努力をしない者に、無理に努力を強いた所でただの徒労で終わる。
そんな物は懲り懲りだ。
「……悪いが、見た目だけで相手を判断し、本当の魔法を、本当の世界を知ろうともせずに己の殻に閉じ籠って “俺は賢いんです” ってキャンキャン吠えてるガキのお守りをするくらいなら俺は本職に戻らせてもらおう。」
「ちょ、てぃ」
「悪いが、俺は軍人だからな。やる気もなければ、努力もしない。与えられた知識と力だけで満足するような中途半端で自分勝手なナルシストを躾ける方法は首輪を着けてひたすら嬲り続ける以外に知らん。……悪いが、ガキのお守りの仕方は知らんのでな。……と言う事だ、シャルロット。こいつ等は俺が教えるに値しない。お前も教師なら知ってるだろ? やる気のないガキに幾ら知識を詰め込んだ所で所詮は底辺から這い上がる事は出来ない事を。」
「ッ……。」
「元来、授業は教師と生徒の1対1の戦いのような物だ。教師が教鞭を取り、授業を通じてその教師から利点や才能、知識を奪う。そして、教師はそれ等をばれないように、でも必要最低限の教育を与える。巣の中から出てこず、ピーピー鳴いていれば餌をくれると思っているような雛の世話をする程暇じゃないし、そういう事の為に存在する職業じゃない。故に、こいつ等は魔法の深淵に触れる資格を一切持たない。さて、証明終了。俺は部屋に戻る。」
「ルーベル先生、発言しても?」
……ほう?
「あぁ、構わないが。」
「幾つか質問させてください、ルーベル先生。先生が今から行う予定だった授業は、魔法その物の授業ですか?」
魔法その物……なぁ。
「そういう言い方をしてしまうと含意が広過ぎるな。」
「では改めます。魔法の概念や性質、特徴、相性。はたまた起源等を学ぶ為の授業ですか?」
「7割合格、と言った所か。」
「俺からも幾つか宜しいでしょうか。」
ほう、もう1人増えるか。
「構わん、何だ。」
「先生は魔法の効果範囲の拡張や魔力保有量をドーピング以外の方法で増強させる術なども教える事は可能ですか?」
「可能だ。が、1つ間違いがある。確かに俺はお前達に対し、それらの方法を授ける事が出来るがあくまでお前達が勝手に俺から盗むと言うのが正しい。幾ら此方がお前達に知識を、技術を授けようとお前達に学ぶ気がなければ欠片程の価値もない。だからこそ俺は俺が作った教材を元に授業を行い、その上で得た物。感じた物がお前達の糧になるだけの話だ。」
「はい、先生。授業を聞いた上で疑問に思った事や確認したい事について質問する事は教えると言う定義に入りますか?」
ん、また増えたか。
「入りはするが、そもそも俺自身が答えを教える気は一切ない。ヒントと、答え合わせくらいはしてやるつもりだった。」
「授業中の質問は?」
とりあえず、今特に分かった事は1つ。
今現在俺に質問を立て続けに行っている3名を除き、他の者は皆臆病者か、はたまた心が折れたかの何方かだろう。
ならばここで長くだらだらと喋る必要もなさそうだ。
まぁ、やる気があるなら勝手に俺の居場所を探しに来るぐらいは出来るだろうしな。
「あらかじめ、授業の中盤辺りか内容がややこしくなった際にのみ質問タイムを作るつもりだった。

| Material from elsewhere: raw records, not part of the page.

(* ===== verification/Settled.v ===== *)
(** * Events of the outbox are events of transactions that succeeded

    Only the last stage of a transaction inserts an event, together with its
    success; every other statement leaves the transactions of the events as
    they were.  So in every reachable state each event is that of a
    transaction that is RECV_SUCCESS, and the webhook worker never has a
    failure to report. *)

From S2P Require Import Prelude GoBase Domain Codes Encoding Json Store Queries Reads Secrets Ledger Repo AdminRepo Via AdminGrow Webhook Services Invariant Books LedgerProofs StageProofs Calls Grow System Safety OutboxProofs.
From stdpp Require Import base gmap list strings.
From Stdlib Require Import ZArith Lia.

Local Open Scope string_scope.
Local Open Scope Z_scope.

(** ** Statements that insert no event *)

Definition boxed (d d' : DB) : Prop := map ob_txn (outbox d') = map ob_txn (outbox d).
#[export] Instance boxed_preorder : PreOrder boxed.
Proof. split; [done|]. intros x y z. unfold boxed. congruence. Qed.

Lemma box_claim `{Platform} p t0 n : viaQ boxed (claimOutbox p t0 n).
Proof.
  intros t d d' l [= <- _]. unfold boxed. simpl. rewrite map_map. apply map_ext. intros x. by case_match.
Qed.
Lemma box_updateOutbox `{Platform} e f : (forall x, ob_txn (f x) = ob_txn x) -> viaQ boxed (updateOutbox e f).
Proof.
  intros Hf t d d' []. unfold updateOutbox. destruct (castUUID e) as [|[u|]]; [done| |by intros [= <-]].
  intros [= <-]. unfold boxed. simpl. rewrite map_map. apply map_ext. intros x. by case_match.
Qed.

#[export] Instance boxed_statements `{Platform} : Statements boxed.
Proof.
  split; intros; [apply _|ledger_statement..| | | |].
  - apply box_claim.
  - intros t d d' l. unfold Reads.ClaimDueOutboxEventsByTxnNo.
    destruct (castUUID no) as [|[u|]]; [done|apply box_claim..].
  - intros t. by apply box_updateOutbox.
  - intros t. by apply box_updateOutbox.
Qed.

#[export] Instance boxed_console : ConsoleStatements boxed.
Proof. by split. Qed.

(** ** Stages *)

Section Settled.
Context {PF : Platform} {CP : CodeProvider} {SC : SecretCipher}.

Lemma insertOutbox_txns u m o w w' x :
  insertOutboxEventTx u m o w = (w', Ok x) ->
  txns (w_db w') = txns (w_db w) /\
  forall v, v ∈ map ob_txn (outbox (w_db w')) -> v ∈ map ob_txn (outbox (w_db w)) \/ v = u.
Proof.
  unfold insertOutboxEventTx. intros [Hq _]%run_Ok. unfold InsertOutboxEvent in Hq.
  destruct (webhooks _ !! m) as [wc|]; [|injection Hq as <- _; auto].
  destruct (_ && _); [|injection Hq as <- _; auto].
  apply guardQ_ok in Hq as [_ Hq]. apply guardQ_ok in Hq as [_ Hq].
  destruct (existsb _ _); injection Hq as <- _; [by auto|]. split; [done|]. intros v. simpl.
  rewrite map_app. intros [?|Hv]%elem_of_app; [by left|]. right. by apply list_elem_of_singleton in Hv.
Qed.

(** A stage adds events of the one transaction it completes, and only then. *)
Lemma stageWork_events t e d c w w' next :
  stageWork t e d c w = (w', Ok next) ->
  forall v, v ∈ map ob_txn (outbox (w_db w')) ->
    v ∈ map ob_txn (outbox (w_db w)) \/ (v = tr_no t /\ next = TxnStatusRecvSuccess).
Proof.
  unfold stageWork. intros Hr v Hv. destruct (String.eqb e TxnStatusInit).
  - left. apply bind_ok in Hr as (w1 & [] & Hd & Hr). apply bind_ok in Hr as (w2 & [] & Hu & [-> _]%ret_ok).
    pose proof (via_stageDebit boxed t d c w : boxed _ _) as H1. rewrite Hd in H1.
    pose proof (via_run boxed _ (st_UpdateStatusByUUID TxnStatusPaySuccess None None (tr_no t)) w1 : boxed _ _) as H2.
    rewrite Hu in H2. unfold boxed in *. simpl in *. congruence.
  - destruct (String.eqb e TxnStatusPaySuccess); [|by steps].
    apply bind_ok in Hr as (w1 & [] & Hd & Hr). apply bind_ok in Hr as (w2 & [] & Hu & Hr).
    apply bind_ok in Hr as (w3 & [] & [_ Ho]%insertOutbox_txns & [-> ->]%ret_ok).
    pose proof (via_stageCredit boxed t d c w : boxed _ _) as H1. rewrite Hd in H1.
    pose proof (via_run boxed _ (st_UpdateStatusByUUID TxnStatusRecvSuccess None None (tr_no t)) w1 : boxed _ _) as H2.
    rewrite Hu in H2. unfold boxed in *. simpl in *. apply Ho in Hv as [Hv|Hv]; [left; congruence|by right].
Qed.

(** ** Reachable states *)

Definition settled (d : DB) : Prop :=
  forall u : UUID, u ∈ map ob_txn (outbox d) -> exists t, txns d !! u = Some t /\ tr_status t = TxnStatusRecvSuccess.

Lemma settled_boxed d d' : boxed d d' -> Hist d d' -> settled d -> settled d'.
Proof.
  unfold boxed, settled. intros Hb Hh Hs u. rewrite Hb. intros (t & Ht & Hst)%Hs.
  destruct (Hh u t Ht) as (t' & Ht' & Hr). exists t'. split; [done|]. rewrite Hst in Hr.
  inversion Hr as [|? x ? Hx]; subst; [done|inversion Hx].
Qed.

Lemma settled_stage no e w :
  Inv (w_db w) -> fits (w_db w) -> settled (w_db w) -> settled (w_db (ApplyTxnStage no e w).1).
Proof.
  intros HI Hfit Hs. destruct (good_stage no e w HI Hfit) as [_ Hh]. revert Hh.
  destruct (ApplyTxnStage no e w) as [w' [r oe]] eqn:E. simpl.
  apply withTxE_inv in E as [[-> _]|(w1 & w2 & Hd & Hb & -> & _)]; [done|]. rewrite <- Hd in *. intros Hh.
  pose proof Hb as (_ & _ & t & Hc & Ht & Hres)%stageBody_ok; [|done..].
  destruct Hres as [(_ & -> & _)|(_ & Hst & Hstep & now & Hnow)]; [done|].
  assert (forall v, v ∈ map ob_txn (outbox (w_db w2)) ->
    v ∈ map ob_txn (outbox (w_db w1)) \/ (v = tr_no t /\ CurrentStatus r = TxnStatusRecvSuccess)) as Hev.
  { destruct (stageBody_work _ _ _ _ _ Hb HI) as (t' & Hc' & Ht' & [(_ & -> & _)|(_ & _ & w3 & Hd3 & Ew)]); [by left|].
    assert (t' = t) as -> by (rewrite Hc in Hc'; simplify_eq; congruence). rewrite <- Hd3. by eapply stageWork_events. }
  intros u Hu. destruct (Hev u Hu) as [Hin|[-> Hn]].
  - destruct (Hs u Hin) as (x & Hx & Hxs). destruct (Hh u x Hx) as (x' & Hx' & Hr). exists x'. split; [done|].
    rewrite Hxs in Hr. inversion Hr as [|? y ? Hy]; subst; [done|inversion Hy].
  - eexists. split; [exact Hnow|done].
Qed.

Lemma reachable_settled w : reachable w -> settled (w_db w).
Proof.
  induction 1 as [w Hd|w o Hr IH Hdis Hfit|w w' Hr IH Hd]; [|pose proof (reachable_Inv _ Hr) as HI|by rewrite Hd].
  { rewrite Hd. intros u Hu. by apply elem_of_nil in Hu. }
  destruct (inserts o) eqn:Eo.
  - destruct o; try done. by apply settled_stage; auto.
  - apply (settled_boxed (w_db w)); [|by apply good_exec|done].
    apply (via_exec boxed); [done|]. by rewrite Eo.
Qed.

Lemma claimed_settled p nowAt n now d d' l e t :
  claimOutbox p nowAt n now d = Ok (d', l) -> (e, t) ∈ l -> settled d -> tr_status t = TxnStatusRecvSuccess.
Proof.
  intros Hc Hin Hs. destruct (claim_rows _ _ _ _ _ _ _ _ _ Hc Hin) as (e0 & He0 & _ & _ & Ht).
  destruct (Hs (ob_txn e0)) as (x & Hx & Hst); [by apply list_elem_of_fmap_2|]. by simplify_eq.
Qed.

(** What the worker makes of a claim. *)
Lemma auto_claimed (q : Q (list (OutboxRow * TxnRow))) w w' l e :
  (forall now d' rows, q now (w_db w) = Ok (d', rows) -> forall r t, (r, t) ∈ rows -> tr_status t = TxnStatusRecvSuccess) ->
  (let! rows := auto q in ret (map Repository.deliveryOf rows)) w = (w', Ok l) -> e ∈ l ->
  EStatus e = TxnStatusRecvSuccess.
Proof.
  intros Hq Hr He. apply bind_ok in Hr as (w1 & rows & Ha & [_ ->]%ret_ok).
  unfold auto in Ha. apply bind_ok in Ha as (w2 & now & Hn & [Hrun _]%run_Ok).
  apply list_elem_of_fmap in He as ([r t] & -> & Hin). simpl.
  assert (w_db w2 = w_db w) as Hd by (eapply (keeps_ok startNow); [done|exact Hn]). rewrite Hd in Hrun. by eapply Hq.
Qed.

(** [C24] Webhooks report successes only.  In every reachable state every event
    that either claim hands to the webhook worker is of a transaction that is
    RECV_SUCCESS, and is announced as TxnSucceeded or, for a refund, as
    TxnRefunded: never as TxnFailed. *)
Theorem events_of_successes claim w w' l e :
  reachable w ->
  (exists n now, claim = Repository.ClaimDueOutboxEvents n now) \/
  (exists no n now, claim = Repository.ClaimDueOutboxEventsByTxnNo no n now) ->
  claim w = (w', Ok l) -> e ∈ l ->
  EStatus e = TxnStatusRecvSuccess /\
  webhookEventType e = (if String.eqb (EBizType e) BizTypeRefund then "TxnRefunded" else "TxnSucceeded").
Proof.
  intros Hs%reachable_settled Hclaim Hr He.
  assert (EStatus e = TxnStatusRecvSuccess) as Hst.
  { destruct Hclaim as [(n & now & ->)|(no & n & now & ->)]; (eapply auto_claimed; [|exact Hr|exact He]);
      intros t d' rows Hq r x Hin.
    - by eapply claimed_settled.
    - unfold Reads.ClaimDueOutboxEventsByTxnNo in Hq.
      destruct (castUUID no) as [|[u|]]; [done|by eapply claimed_settled..]. }
  split; [done|]. unfold webhookEventType. rewrite Hst. simpl. by rewrite andb_true_r.
Qed.
End Settled.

それ以外であれば話1つ理解出来ない者とみなし、次回より授業に参加させない予定でもある。つまりは授業前、授業後、はたまたそれ以外の時間であれば幾らでも受けてやろう。但し、あまりに阿呆な質問は全て蹴り飛ばす。俺も暇じゃないんでな。……一応、この学校の一介の教師ではあるがそれはこの服を着ている場合のみ、だ。そもそも俺は自分が信用出来る物以外は激しく毛嫌いする人種でな。厳しいと言われようが何と言われようが、そもそもこの授業は自由選択科目に入る上にやる気がないと判断した場合はその生徒の受講その物を蹴飛ばす権利ですら校長から譲られている。文句があるなら好きに言い給え。これだけ言われても尚、最後までルールを守りつつも魔法の深淵に触れてみたいと言う物好きは俺を納得させられるだけの理由と覚悟を持って俺の決定を覆す為に直談判しに来るんだな。校長に直接言って、その上で時間と場所を設けてもらえ。代表とか、纏めて、とかそんな甘ったるい話も却下だ。じゃあな、中途半端ながき共よ。俺を納得させられなかった者は今日が最初で最後となる会話だ。まぁ、精々足掻け。」